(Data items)
* * *

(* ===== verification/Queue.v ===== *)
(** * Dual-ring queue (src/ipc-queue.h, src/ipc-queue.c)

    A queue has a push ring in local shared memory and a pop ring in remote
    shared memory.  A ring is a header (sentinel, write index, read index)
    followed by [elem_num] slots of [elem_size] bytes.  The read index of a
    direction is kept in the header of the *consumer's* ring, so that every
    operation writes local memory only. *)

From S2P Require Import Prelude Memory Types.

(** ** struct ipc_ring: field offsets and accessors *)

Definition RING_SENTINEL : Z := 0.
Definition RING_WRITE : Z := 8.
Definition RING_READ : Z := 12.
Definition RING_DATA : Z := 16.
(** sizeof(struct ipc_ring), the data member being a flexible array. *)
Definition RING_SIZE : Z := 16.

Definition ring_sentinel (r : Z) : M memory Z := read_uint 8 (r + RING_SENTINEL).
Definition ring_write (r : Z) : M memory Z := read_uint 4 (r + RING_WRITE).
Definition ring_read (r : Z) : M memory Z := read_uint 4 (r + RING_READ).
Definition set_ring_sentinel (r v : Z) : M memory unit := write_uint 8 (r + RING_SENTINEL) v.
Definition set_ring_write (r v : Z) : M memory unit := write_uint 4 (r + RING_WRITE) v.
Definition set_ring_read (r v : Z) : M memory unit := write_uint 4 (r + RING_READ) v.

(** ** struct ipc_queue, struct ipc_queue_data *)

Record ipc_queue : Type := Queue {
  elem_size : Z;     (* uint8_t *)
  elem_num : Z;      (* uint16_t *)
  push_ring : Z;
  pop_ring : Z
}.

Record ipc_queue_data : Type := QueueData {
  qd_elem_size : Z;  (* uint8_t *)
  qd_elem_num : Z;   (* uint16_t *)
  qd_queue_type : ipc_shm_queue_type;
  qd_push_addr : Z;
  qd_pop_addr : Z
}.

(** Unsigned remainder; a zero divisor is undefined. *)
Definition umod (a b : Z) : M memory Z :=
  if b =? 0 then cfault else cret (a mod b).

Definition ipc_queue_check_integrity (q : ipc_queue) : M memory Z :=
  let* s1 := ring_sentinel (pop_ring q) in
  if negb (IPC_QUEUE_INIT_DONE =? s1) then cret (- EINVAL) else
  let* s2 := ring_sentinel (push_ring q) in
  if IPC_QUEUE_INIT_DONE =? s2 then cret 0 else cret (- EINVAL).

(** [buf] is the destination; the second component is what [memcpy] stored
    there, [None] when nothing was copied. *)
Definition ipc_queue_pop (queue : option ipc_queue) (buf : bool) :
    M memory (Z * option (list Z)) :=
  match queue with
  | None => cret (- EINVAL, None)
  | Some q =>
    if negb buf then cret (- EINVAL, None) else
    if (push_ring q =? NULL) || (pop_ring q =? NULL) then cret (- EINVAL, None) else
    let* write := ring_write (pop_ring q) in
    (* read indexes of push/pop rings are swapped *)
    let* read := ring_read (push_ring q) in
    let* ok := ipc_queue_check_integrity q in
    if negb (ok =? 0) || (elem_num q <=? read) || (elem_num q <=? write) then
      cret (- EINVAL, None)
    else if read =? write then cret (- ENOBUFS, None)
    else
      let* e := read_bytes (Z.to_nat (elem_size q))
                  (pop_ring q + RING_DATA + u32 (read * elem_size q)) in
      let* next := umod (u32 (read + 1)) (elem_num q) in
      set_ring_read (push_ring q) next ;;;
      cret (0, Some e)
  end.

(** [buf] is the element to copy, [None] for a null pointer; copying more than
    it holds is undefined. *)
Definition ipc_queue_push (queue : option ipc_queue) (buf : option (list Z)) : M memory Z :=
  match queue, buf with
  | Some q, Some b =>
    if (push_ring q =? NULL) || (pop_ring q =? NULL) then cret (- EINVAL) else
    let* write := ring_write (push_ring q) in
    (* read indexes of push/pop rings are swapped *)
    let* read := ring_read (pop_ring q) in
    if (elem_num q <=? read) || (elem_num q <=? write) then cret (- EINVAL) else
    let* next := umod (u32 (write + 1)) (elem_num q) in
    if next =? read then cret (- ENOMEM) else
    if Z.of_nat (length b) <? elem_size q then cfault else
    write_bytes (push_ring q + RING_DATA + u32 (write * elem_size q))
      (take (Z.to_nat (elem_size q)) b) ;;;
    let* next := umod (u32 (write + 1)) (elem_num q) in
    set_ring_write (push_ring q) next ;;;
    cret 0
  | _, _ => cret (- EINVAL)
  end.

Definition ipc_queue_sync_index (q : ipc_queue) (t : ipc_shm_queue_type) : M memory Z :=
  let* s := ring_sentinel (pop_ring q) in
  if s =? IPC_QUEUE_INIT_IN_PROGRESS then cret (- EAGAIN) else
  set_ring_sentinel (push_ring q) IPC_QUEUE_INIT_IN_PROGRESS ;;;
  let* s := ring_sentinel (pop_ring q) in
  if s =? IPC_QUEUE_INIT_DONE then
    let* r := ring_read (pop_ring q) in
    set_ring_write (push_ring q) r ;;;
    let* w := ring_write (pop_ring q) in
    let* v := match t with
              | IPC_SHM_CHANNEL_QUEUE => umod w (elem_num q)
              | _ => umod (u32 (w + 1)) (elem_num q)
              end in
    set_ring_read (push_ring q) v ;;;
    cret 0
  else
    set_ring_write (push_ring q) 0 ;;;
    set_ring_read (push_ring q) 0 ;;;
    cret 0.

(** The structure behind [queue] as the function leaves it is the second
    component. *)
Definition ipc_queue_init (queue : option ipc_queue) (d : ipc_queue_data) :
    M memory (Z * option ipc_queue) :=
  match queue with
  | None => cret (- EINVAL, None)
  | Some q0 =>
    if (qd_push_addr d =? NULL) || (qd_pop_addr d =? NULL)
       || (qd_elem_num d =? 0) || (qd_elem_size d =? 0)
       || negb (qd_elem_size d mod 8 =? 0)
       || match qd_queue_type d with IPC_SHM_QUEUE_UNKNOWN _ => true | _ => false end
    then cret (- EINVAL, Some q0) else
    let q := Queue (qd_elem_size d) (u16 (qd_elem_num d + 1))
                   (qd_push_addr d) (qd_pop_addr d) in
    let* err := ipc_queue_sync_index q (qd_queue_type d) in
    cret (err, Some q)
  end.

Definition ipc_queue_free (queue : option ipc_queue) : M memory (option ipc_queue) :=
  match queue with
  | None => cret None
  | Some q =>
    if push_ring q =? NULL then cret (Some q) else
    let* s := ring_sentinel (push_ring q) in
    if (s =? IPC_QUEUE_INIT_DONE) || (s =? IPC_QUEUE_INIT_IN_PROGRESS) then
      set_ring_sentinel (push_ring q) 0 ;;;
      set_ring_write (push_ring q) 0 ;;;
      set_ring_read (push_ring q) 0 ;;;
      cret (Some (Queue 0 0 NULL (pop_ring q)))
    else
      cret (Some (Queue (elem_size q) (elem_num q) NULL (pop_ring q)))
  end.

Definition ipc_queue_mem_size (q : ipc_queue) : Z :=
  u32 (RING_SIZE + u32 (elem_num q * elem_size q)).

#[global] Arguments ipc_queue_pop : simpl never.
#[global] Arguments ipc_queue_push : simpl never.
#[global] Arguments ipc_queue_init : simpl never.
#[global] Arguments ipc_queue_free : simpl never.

* * *

What you need to do:
Repeat all the lines above verbatim.

Final answer:
(* ===== verification/Queue.v ===== *)
(** * Dual-ring queue (src/ipc-queue.h, src/ipc-queue.c)

    A queue has a push ring in local shared memory and a pop ring in remote
    shared memory.  A ring is a header (sentinel, write index, read index)
    followed by [elem_num] slots of [elem_size] bytes.  The read index of a
    direction is kept in the header of the *consumer's* ring, so that every
    operation writes local memory only. *)

From S2P Require Import Prelude Memory Types.

(** ** struct ipc_ring: field offsets and accessors *)

Definition RING_SENTINEL : Z := 0.
Definition RING_WRITE : Z := 8.
Definition RING_READ : Z := 12.
Definition RING_DATA : Z := 16.
(** sizeof(struct ipc_ring), the data member being a flexible array. *)
Definition RING_SIZE : Z := 16.

Definition ring_sentinel (r : Z) : M memory Z := read_uint 8 (r + RING_SENTINEL).
Definition ring_write (r : Z) : M memory Z := read_uint 4 (r + RING_WRITE).
Definition ring_read (r : Z) : M memory Z := read_uint 4 (r + RING_READ).
Definition set_ring_sentinel (r v : Z) : M memory unit := write_uint 8 (r + RING_SENTINEL) v.
Definition set_ring_write (r v : Z) : M memory unit := write_uint 4 (r + RING_WRITE) v.
Definition set_ring_read (r v : Z) : M memory unit := write_uint 4 (r + RING_READ) v.

(** ** struct ipc_queue, struct ipc_queue_data *)

Record ipc_queue : Type := Queue {
  elem_size : Z;     (* uint8_t *)
  elem_num : Z;      (* uint16_t *)
  push_ring : Z;
  pop_ring : Z
}.

Record ipc_queue_data : Type := QueueData {
  qd_elem_size : Z;  (* uint8_t *)
  qd_elem_num : Z;   (* uint16_t *)
  qd_queue_type : ipc_shm_queue_type;
  qd_push_addr : Z;
  qd_pop_addr : Z
}.

(** Unsigned remainder; a zero divisor is undefined. *)
Definition umod (a b : Z) : M memory Z :=
  if b =? 0 then cfault else cret (a mod b).

Definition ipc_queue_check_integrity (q : ipc_queue) : M memory Z :=
  let* s1 := ring_sentinel (pop_ring q) in
  if negb (IPC_QUEUE_INIT_DONE =? s1) then cret (- EINVAL) else
  let* s2 := ring_sentinel (push_ring q) in
  if IPC_QUEUE_INIT_DONE =? s2 then cret 0 else cret (- EINVAL).

(** [buf] is the destination; the second component is what [memcpy] stored
    there, [None] when nothing was copied. *)
Definition ipc_queue_pop (queue : option ipc_queue) (buf : bool) :
    M memory (Z * option (list Z)) :=
  match queue with
  | None => cret (- EINVAL, None)
  | Some q =>
    if negb buf then cret (- EINVAL, None) else
    if (push_ring q =? NULL) || (pop_ring q =? NULL) then cret (- EINVAL, None) else
    let* write := ring_write (pop_ring q) in
    (* read indexes of push/pop rings are swapped *)
    let* read := ring_read (push_ring q) in
    let* ok := ipc_queue_check_integrity q in
    if negb (ok =? 0) || (elem_num q <=? read) || (elem_num q <=? write) then
      cret (- EINVAL, None)
    else if read =? write then cret (- ENOBUFS, None)
    else
      let* e := read_bytes (Z.to_nat (elem_size q))
                  (pop_ring q + RING_DATA + u32 (read * elem_size q)) in
      let* next := umod (u32 (read + 1)) (elem_num q) in
      set_ring_read (push_ring q) next ;;;
      cret (0, Some e)
  end.

(** [buf] is the element to copy, [None] for a null pointer; copying more than
    it holds is undefined. *)
Definition ipc_queue_push (queue : option ipc_queue) (buf : option (list Z)) : M memory Z :=
  match queue, buf with
  | Some q, Some b =>
    if (push_ring q =? NULL) || (pop_ring q =? NULL) then cret (- EINVAL) else
    let* write := ring_write (push_ring q) in
    (* read indexes of push/pop rings are swapped *)
    let* read := ring_read (pop_ring q) in
    if (elem_num q <=? read) || (elem_num q <=? write) then cret (- EINVAL) else
    let* next := umod (u32 (write + 1)) (elem_num q) in
    if next =? read then cret (- ENOMEM) else
    if Z.of_nat (length b) <? elem_size q then cfault else
    write_bytes (push_ring q + RING_DATA + u32 (write * elem_size q))
      (take (Z.to_nat (elem_size q)) b) ;;;
    let* next := umod (u32 (write + 1)) (elem_num q) in
    set_ring_write (push_ring q) next ;;;
    cret 0
  | _, _ => cret (- EINVAL)
  end.

Definition ipc_queue_sync_index (q : ipc_queue) (t : ipc_shm_queue_type) : M memory Z :=
  let* s := ring_sentinel (pop_ring q) in
  if s =? IPC_QUEUE_INIT_IN_PROGRESS then cret (- EAGAIN) else
  set_ring_sentinel (push_ring q) IPC_QUEUE_INIT_IN_PROGRESS ;;;
  let* s := ring_sentinel (pop_ring q) in
  if s =? IPC_QUEUE_INIT_DONE then
    let* r := ring_read (pop_ring q) in
    set_ring_write (push_ring q) r ;;;
    let* w := ring_write (pop_ring q) in
    let* v := match t with
              | IPC_SHM_CHANNEL_QUEUE => umod w (elem_num q)
              | _ => umod (u32 (w + 1)) (elem_num q)
              end in
    set_ring_read (push_ring q) v ;;;
    cret 0
  else
    set_ring_write (push_ring q) 0 ;;;
    set_ring_read (push_ring q) 0 ;;;
    cret 0.

(** The structure behind [queue] as the function leaves it is the second
    component. *)
Definition ipc_queue_init (queue : option ipc_queue) (d : ipc_queue_data) :
    M memory (Z * option ipc_queue) :=
  match queue with
  | None => cret (- EINVAL, None)
  | Some q0 =>
    if (qd_push_addr d =? NULL) || (qd_pop_addr d =? NULL)
       || (qd_elem_num d =? 0) || (qd_elem_size d =? 0)
       || negb (qd_elem_size d mod 8 =? 0)
       || match qd_queue_type d with IPC_SHM_QUEUE_UNKNOWN _ => true | _ => false end
    then cret (- EINVAL, Some q0) else
    let q := Queue (qd_elem_size d) (u16 (qd_elem_num d + 1))
                   (qd_push_addr d) (qd_pop_addr d) in
    let* err := ipc_queue_sync_index q (qd_queue_type d) in
    cret (err, Some q)
  end.

Definition ipc_queue_free (queue : option ipc_queue) : M memory (option ipc_queue) :=
  match queue with
  | None => cret None
  | Some q =>
    if push_ring q =? NULL then cret (Some q) else
    let* s := ring_sentinel (push_ring q) in
    if (s =? IPC_QUEUE_INIT_DONE) || (s =? IPC_QUEUE_INIT_IN_PROGRESS) then
      set_ring_sentinel (push_ring q) 0 ;;;
      set_ring_write (push_ring q) 0 ;;;
      set_ring_read (push_ring q) 0 ;;;
      cret (Some (Queue 0 0 NULL (pop_ring q)))
    else
      cret (Some (Queue (elem_size q) (elem_num q) NULL (pop_ring q)))
  end.

Definition ipc_queue_mem_size (q : ipc_queue) : Z :=
  u32 (RING_SIZE + u32 (elem_num q * elem_size q)).

#[global] Arguments ipc_queue_pop : simpl never.
#[global] Arguments ipc_queue_push : simpl never.
#[global] Arguments ipc_queue_init : simpl never.
#[global] Arguments ipc_queue_free : simpl never.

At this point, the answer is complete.